George Pullinger

Personal information
- Full name: George Richard Pullinger
- Born: 14 March 1920 Islington, London, England
- Died: 4 August 1982 (aged 62) Thurrock, Essex, England
- Batting: Right-handed
- Bowling: Right-arm fast-medium
- Role: Bowler

Domestic team information
- 1949–1950: Essex

Career statistics
| Competition | First-class |
| Matches | 18 |
| Runs scored | 53 |
| Batting average | 5.88 |
| 100s/50s | 0/0 |
| Top score | 14* |
| Balls bowled | 3,117 |
| Wickets | 41 |
| Bowling average | 37.97 |
| 5 wickets in innings | 1 |
| 10 wickets in match | 0 |
| Best bowling | 5/54 |
| Catches/stumpings | 14/– |
- Source: Cricinfo, 20 September 2011

= George Pullinger =

English cricketer

George Richard Pullinger (14 March 1920 – 4 August 1982) was an English cricketer. Pullinger was a right-arm fast-medium bowler and tail-end right-handed batsman. He was born in Islington, London.

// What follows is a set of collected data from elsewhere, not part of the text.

(* ===== verification/Notifications.v ===== *)
(** * Dispatching notifications

    [notifications.py]: the candidates of a scan are claimed kind by kind, one notification
    is shown for each claimed batch, and its outcome is recorded. The tokens of the leases
    ([uuid4().hex]) are an argument, one for each kind. *)

From S2P Require Import Prelude PyStr Decimals Calendar Models Samples Json Validation Wire RunnerTypes Arch StorageWatches StorageState StateStore.
From S2P Require Import NotificationBatch ConditionalSecurity NotificationPolicy ScanAssembly CliRequests StorageIO Storage StorageSpec DiskStore.

Open Scope Z_scope.

(** The body of the first candidate, and how many more there are. *)
Definition _body (b : NotificationBatch) : res str :=
  first ← py_index (b_candidates b) 0;
  let additional := len (b_candidates b) - 1 in
  let what := if bool_decide (b_kind b = NK_WATCH) then lit "watched" else lit "security" in
  Ok (if additional =? 0 then c_body first
      else c_body first ++ lit " " ++ str_of_Z additional ++ lit " additional " ++ what ++ lit " update(s).").

(** What [notify-send] is given. *)
Definition notify_arguments (b : NotificationBatch) : res (list str) :=
  candidate ← py_index (b_candidates b) 0;
  body ← _body b;
  Ok [c_title candidate; body].

Section Dispatch.
Context `{Iso : IsoDialect} (stack : nat) (Hstack : MAX_JSON_DEPTH < Z.of_nat stack).
Context (run : CommandRunner) (settings : NotificationSettings) (token : NotificationKind -> str).

#[local] Existing Instance disk_store.

Definition claim (kind : NotificationKind) (candidates : list NotificationCandidate) (now : datetime)
    : M (option NotificationBatch) :=
  claim_batch (H:=disk_store stack Hstack) kind candidates now (token kind).

Definition complete (b : NotificationBatch) (result : CommandResult) : M (list NotificationOutcome) :=
  complete_batch (H:=disk_store stack Hstack) b result.

Definition _dispatch (b : NotificationBatch) : M (list NotificationOutcome) :=
  arguments ← lift (notify_arguments b);
  complete b (run NOTIFY arguments).

Fixpoint dispatch_kinds (candidates : list NotificationCandidate) (kinds : list NotificationKind)
    : M (list NotificationOutcome) :=
  match kinds with
  | [] => ret []
  | kind :: rest =>
      now ← clock;
      batch ← claim kind (List.filter (fun c => bool_decide (c_kind c = kind)) candidates) now;
      outcomes ← match batch with
                 | None => ret []
                 | Some b => _dispatch b
                 end;
      more ← dispatch_kinds candidates rest;
      ret (outcomes ++ more)
  end.

Definition dispatch (snapshot : SnapshotResponse) : M (list NotificationOutcome) :=
  now ← clock;
  loaded ← load_state stack;
  candidates ← lift (notification_candidates (load_state_of loaded) snapshot now settings run);
  dispatch_kinds candidates members.

(** ** What dispatching changes

    Nothing but the ledger: the watches and what is known of the sources stay, and so does
    the published scan. *)

Definition spares (f f' : disk) : Prop :=
  same_scan stack f f' /\ st_watches (state_in stack f') = st_watches (state_in stack f)
  /\ st_sources (state_in stack f') = st_sources (state_in stack f).

#[local] Instance same_scan_is_change : Change stack (same_scan stack) := same_scan_change stack.

#[local] Instance spares_change : Change stack spares.
Proof.
  split.
  - intros f g Hf Hv. split; [by apply view_same_scan|]. by rewrite (proj2 Hv).
  - intros f g h (H1 & H2 & H3) (H4 & H5 & H6). split; [by eapply same_scan_trans|]. split; congruence.
  - intros f g [[? _] _]. done.
Qed.

Definition only_ledger {X} (m : PersistentState -> res (PersistentState * X)) : Prop :=
  forall s p x, m s = Ok (p, x) -> st_watches p = st_watches s /\ st_sources p = st_sources s.

Lemma pruned_only_ledger s c s' : prune_ledger s c = Ok s' -> st_watches s' = st_watches s /\ st_sources s' = st_sources s.
Proof. by intros (_ & _ & ->)%prune_ledger_Ok. Qed.

Lemma committed_only_ledger {X} (m : PersistentState -> res (PersistentState * X)) s p x s' :
  only_ledger m -> committed m s p x s' -> st_watches s' = st_watches s /\ st_sources s' = st_sources s.
Proof.
  intros Hm (c1 & c2 & l & [? ?]%pruned_only_ledger & [? ?]%Hm & [? ?]%pruned_only_ledger). split; congruence.
Qed.

Lemma spares_update {X Y} (m : PersistentState -> res (PersistentState * X)) (k : res (PersistentState * X) -> res Y) :
  keeps_range m -> only_ledger m ->
  changes stack answering spares (fun w => let '(w', r) := disk_update stack m w in (w', k r)).
Proof using Hstack.
  intros Hr Hm w Ha Hw. pose proof (update_state_runs stack Hstack m w Ha Hw Hr) as H.
  assert (forall f p x, same_scan stack (durable w) f -> committed m (state_in stack (durable w)) p x (state_in stack f) ->
    spares (durable w) f) as Hc.
  { intros f p x Hk Hx. split; [done|]. by eapply committed_only_ledger. }
  assert (w_stats (disk_update stack m w).1 = w_stats w /\ spares (durable w) (durable (disk_update stack m w).1)) as Hs.
  { unfold disk_update. unfold runs, wp in H. destruct (Storage.update_state stack m w) as [w' [[l x]|e]]; cbv beta in H.
    - destruct H as (E & Hk & Hx). split; [done|]. by eapply Hc.
    - destruct H as (E & Hk & [Hx|(p & x & Hx)]); (split; [done|]); [|by eapply Hc]. split; [done|]. simpl. by rewrite Hx. }
  unfold runs, wp. destruct (disk_update stack m w) as [w' r]. simpl in Hs. by destruct (k r).
Qed.

Lemma reserve_only_ledger kind cs now t :
  only_ledger (fun s => s' ← _reserve_batch s kind cs now t; Ok (s', tt)).
Proof. intros s p x H. apply bind_Ok in H as (p' & Hp & [= -> _]). apply reserve_batch_reserved in Hp. by destruct Hp. Qed.

Lemma complete_only_ledger b result : only_ledger (fun s => Ok (_complete_batch s b result)).
Proof. intros s p x [= H]. apply (f_equal fst) in H. simpl in H. subst p. unfold _complete_batch. by destruct (negb _). Qed.

Lemma claim_spares kind cs now : in_range now -> changes stack answering spares (claim kind cs now).
Proof. intros Hn. apply spares_update; [by apply reserve_keeps_range | apply reserve_only_ledger]. Qed.

Lemma complete_spares b result : changes stack answering spares (complete b result).
Proof. apply spares_update; [apply complete_keeps_range | apply complete_only_ledger]. Qed.

Lemma dispatch_kinds_spares cs kinds : changes stack answering spares (dispatch_kinds cs kinds).
Proof.
  induction kinds as [|kind kinds IH]; [by apply (changes_ret _ _ _)|]. cbn [dispatch_kinds].
  apply (changes_bind_clock _ _ _). intros now Hn. apply (changes_bind _ _ _); [by apply claim_spares|]. intros batch.
  apply (changes_bind _ _ _); [|intros o; apply (changes_bind _ _ _); [done|]; intros; by apply (changes_ret _ _ _)].
  destruct batch; [|by apply (changes_ret _ _ _)]. apply (changes_bind _ _ _); [by apply (changes_lift _ _ _)|].
  intros. apply complete_spares.
Qed.

(** What is claimed are candidates that were offered, at least one. *)
Lemma claimed_batch kind cs now w w' b :
  claim kind cs now w = (w', Ok (Some b)) ->
  b_candidates b <> [] /\ (forall c, c ∈ b_candidates b -> c ∈ cs) /\ (length (b_candidates b) <= length cs)%nat.
Proof.
  unfold claim, claim_batch. destruct (StateStore.update_state _ w) as [w1 r]. intros H.
  apply (f_equal snd), bind_Ok in H as ([s []] & _ & E%Ok_inj).
  destruct (List.filter _ cs) as [|c0 l] eqn:El; [done|]. destruct (_owns_owner s kind (token kind)); [|done].
  injection E as <-. cbn [b_candidates]. split; [done|]. rewrite <-El. split.
  - intros c Hc. by apply elem_of_filter_bool in Hc as [? _].
  - apply List.filter_length_le.
Qed.

Lemma loaded_only_ledger l f f' :
  loaded_as stack l f f' -> st_watches (state_in stack f') = st_watches l /\ st_sources (state_in stack f') = st_sources l.
Proof.
  intros [[c [Hw Hs]%pruned_only_ledger] [[_ ->]|(_ & [c' [Hw' Hs']%pruned_only_ledger] & _)]]; split; congruence.
Qed.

An amateur, Pullinger made his first-class debut for Essex against Middlesex in the 1949 County Championship as cover for Ken Preston. Available for only the first half of the 1949 season, he made fifteen further appearances. He played twice more in the 1950 season, then disappeared from first-class cricket. He often opened the bowling with Trevor Bailey. In his eighteen first-class matches he took 41 wickets at an average of 37.97, with best figures of 5/54. These figures, which were his only first-class five wicket haul, came against Somerset in 1949. A true tailender, with the bat he scored 53 runs at a batting average of 5.88, with a high score of 14 not out.

Pullinger died at Thurrock, Essex, on 4 August 1982. His obituary appeared in the 1986 edition of Wisden Cricketers' Almanack.